Elizabeth sat on the bed feeling exhaustion beginning to flood into her mind, taking possession of whole sections of her brain at once like water rushing into a sinking ship. Too many things were going on at once, and she was beginning to lose the strength of will that kept them separate. Everything was beginning to get muddled together and hazy. She couldn’t remember anymore whether she was collecting information that was supposed to lead in some particular direction, or just collecting information. Pervading all of it was an impression, a sense that an awful lot of people seemed to be dying. There was something unreal about it.
You knew they were dying because somebody told you so over the telephone, and by the time you got there, there wasn’t even a body. At most there was a chalk outline like the one on the floor at her feet. The discreet efficient functionaries had already cleaned everything up, so there wasn’t the palpable and substantial residue of an act of violence, just a question; the murder itself just an intellectual postulate and you were supposed to deduce its causes and corollaries starting with an infinite range of things that could have preceded it in time. All you had to work with was your ability to see the relationships, to pick the single thread of logic that might lead to the one who’d done it, and then follow it slowly forward, trying hard to take each step faster to bring yourself closer and closer to the present moment, where the murderer would be waiting for you. And all the time, the act itself was moving backward, further and further into the past. Everything you chose to look at put the act farther from your reach—trace the poison? check the airline records for suspicious travelers? check the police reports? the other rooms in the hotel? the Senator’s personal life? the CIA’s foreign agents? the world?

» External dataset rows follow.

(* ===== verification/DispatchSpec.v ===== *)
(** * The slots and hosts that a job gets: theorems

    [getNumSlots] only reorders the candidates and lowers their slots; the slots that
    [getNumProcs] takes from a host are at most those of its candidate, and their sum is
    [numEligProc]; so that the hosts of a job that is started stay within the slots of
    each host, of the job, and within all limits from which these were computed. *)

From S2P Require Import Prelude JobStatus Accounting SlotLimits Dispatch.

(** ** Sums and positions *)

Lemma zsum_app {A} (f : A -> Z) l1 l2 : zsum f (l1 ++ l2) = zsum f l1 + zsum f l2.
Proof. induction l1 as [|x l IH]; [done|]. cbn [app zsum foldr]. fold (zsum f (l ++ l2)). rewrite IH. unfold zsum. simpl. lia. Qed.

Lemma zsum_nonneg {A} (f : A -> Z) l : Forall (fun x => 0 <= f x) l -> 0 <= zsum f l.
Proof. induction 1; simpl; lia. Qed.

Lemma zsum_perm {A} (f : A -> Z) l1 l2 : l1 ≡ₚ l2 -> zsum f l1 = zsum f l2.
Proof. induction 1; simpl; lia. Qed.

Lemma shift_right {A} (a : list A) x b :
  foldl (fun l i => copy_entry i (S i) l) (a ++ x :: b) (rev (seq 0 (length a))) =
    match a with [] => x :: b | h :: _ => h :: a ++ b end.
Proof.
  revert x b. induction a as [|y a IH] using rev_ind; intros x b; [done|].
  rewrite length_app, Nat.add_1_r, seq_S, rev_app_distr. cbn [rev app foldl plus].
  assert (copy_entry (length a) (S (length a)) ((a ++ [y]) ++ x :: b) = a ++ y :: y :: b) as ->.
  { unfold copy_entry. rewrite <- (assoc app). cbn [app]. rewrite list_lookup_middle by done.
    rewrite <- (assoc app), insert_app_r_alt by lia. by replace (S (length a) - length a)%nat with 1%nat by lia. }
  rewrite IH. destruct a as [|h a]; [done|]. cbn [app]. by rewrite <- (assoc app).
Qed.

Lemma moveHostPos_front {A} (a : list A) x b : moveHostPos (a ++ x :: b) (length a) 0 = x :: a ++ b.
Proof.
  unfold moveHostPos. destruct a as [|h a]; [done|]. cbn [length Nat.eqb].
  rewrite (list_lookup_middle (h :: a) b x (S (length a)) eq_refl). cbn [Nat.ltb Nat.leb].
  change (S (length a) - 0)%nat with (length (h :: a)). by rewrite (shift_right (h :: a) x b).
Qed.

Section Dispatch.
Context (r : request) (jobRes queueRes : option resVal) (firstHostId : Z).
Context (hosts : cstr -> Accounting.hData) (cpuFactor : cstr -> float32).
Context (predictedStartTime : Z -> Z) (now runLimit : Z).
Context (canBackfill hasPreference : bool).
Hypothesis Hreq : 1 <= numProcessors r <= maxNumProcessors r.

(** ** The slots of the candidates *)

Definition cand_ok (c : candHost) : Prop := 0 <= c_numSlots c /\ 0 <= c_numAvailSlots c.
Definition capped (j : djob) (c : candHost) : candHost :=
  let n := Z.min (c_numSlots c) (numSlots j) in
  c_set_slots n (Z.min (Z.min (c_numAvailSlots c) n) (numAvailSlots j)) c.

(** What [getNumSlots] has done with the first [i] candidates. *)
Record slots_upto (j0 : djob) (i : nat) (st : djob * Z * Z) : Prop := {
  su_cands : exists done, candPtr st.1.1 = done ++ drop i (candPtr j0) /\ length done = i /\
    done ≡ₚ capped j0 <$> take i (candPtr j0);
  su_slots : numSlots st.1.1 = numSlots j0 /\ numAvailSlots st.1.1 = numAvailSlots j0;
  su_res : reserved st.1.1 = reserved j0;
  su_sums : 0 <= st.2 <= st.1.2 }.

Lemma num_slots_step j0 i st : 0 <= numSlots j0 -> 0 <= numAvailSlots j0 -> Forall cand_ok (candPtr j0) ->
  (i < length (candPtr j0))%nat -> slots_upto j0 i st ->
  slots_upto j0 (S i) (num_slots_body r jobRes queueRes firstHostId hosts st i).
Proof.
  intros Hn0 Ha0 Hok Hi [(done & Hc & Hl & Hp) [Hn Ha] Hr Hs]. destruct st as [[j nS] nA]. cbn [fst snd] in *.
  destruct (lookup_lt_is_Some_2 _ _ Hi) as [c Hlc].
  pose proof (drop_S _ _ _ Hlc) as Hd. rewrite Hd in Hc.
  assert (candPtr j !! i = Some c) as Hjc by (rewrite Hc; by apply list_lookup_middle).
  unfold num_slots_body. rewrite Hjc, Hn, Ha. fold (capped j0 c). cbv zeta.
  assert (cand_ok c) as [Hc1 Hc2] by (rewrite Forall_forall in Hok; apply Hok; by eapply list_elem_of_lookup_2).
  set (n := Z.min (c_numSlots c) (numSlots j0)). set (a := Z.min (Z.min (c_numAvailSlots c) n) (numAvailSlots j0)).
  change (c_set_slots n a c) with (capped j0 c).
  assert (<[i:=capped j0 c]> (candPtr j) = done ++ capped j0 c :: drop (S i) (candPtr j0)) as Hins.
  { rewrite Hc, <- Hl. rewrite insert_app_r_alt by lia. by rewrite Nat.sub_diag. }
  rewrite Hins. set (j1 := set_cands _ j).
  set (j2 := if a <? numProcessors r then _ else j1).
  assert (candPtr j2 = done ++ capped j0 c :: drop (S i) (candPtr j0) /\ numSlots j2 = numSlots j0 /\
          numAvailSlots j2 = numAvailSlots j0 /\ reserved j2 = reserved j0) as (Hj2 & Hs2 & Ha2 & Hr2)
    by (unfold j2; by destruct (a <? numProcessors r)).
  assert (take (S i) (candPtr j0) = take i (candPtr j0) ++ [c]) as Ht by by apply take_S_r.
  assert (forall st', candPtr st'.1.1 = candPtr j2 \/ candPtr st'.1.1 = moveHostPos (candPtr j2) i 0 ->
    numSlots st'.1.1 = numSlots j0 -> numAvailSlots st'.1.1 = numAvailSlots j0 -> reserved st'.1.1 = reserved j0 ->
    0 <= st'.2 <= st'.1.2 -> slots_upto j0 (S i) st') as Hend.
  { intros st' Hst Hs' Ha' Hr' Hsum. split; [|done|done|done]. rewrite Ht, fmap_app.
    destruct Hst as [->| ->]; rewrite Hj2.
    - exists (done ++ [capped j0 c]). split_and!; [by rewrite <- (assoc app)|rewrite length_app; simpl; lia|].
      by rewrite Hp.
    - pose proof (moveHostPos_front done (capped j0 c) (drop (S i) (candPtr j0))) as Hmove. rewrite Hl in Hmove.
      rewrite Hmove. exists (capped j0 c :: done).
      split_and!; [done|simpl; lia|]. rewrite Hp. cbn [fmap list_fmap]. apply Permutation_cons_append. }
  assert (0 <= a <= n) as Han by lia.
  destruct (allInOne jobRes queueRes && (firstHostId =? 0)); [|apply Hend; try done; [by left|cbn [fst snd]; lia]].
  destruct (nS =? 0).
  - destruct (0 <? n); apply Hend; try done; first [by left|by right].
  - destruct ((nS <? numProcessors r) && (numProcessors r <=? n)); apply Hend; try done; first [by left|by right].
Qed.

She was aware that Hart was saying something to her that had just battered against the tired receptors in her brain without their being fast enough to decipher it. “Huh?” she said.
“I said I think we ought to go to bed.”
“So do I,” she said, and sensed in herself a tiny warm tremor of joy. Then she realized that part of her mind had heard him differently, and had rushed upward to meet him without being held back or delayed by the restraints. She caught it in time to keep it from blurting out, “Oh, you mean each of us, not both of us.” She smiled to herself as she stood up and walked out the door. All the barriers seemed to be going at once; things were tearing through them without warning, things she hadn’t suspected were there. This one would take some thought. Not that it meant anything, but it was interesting, like a dream.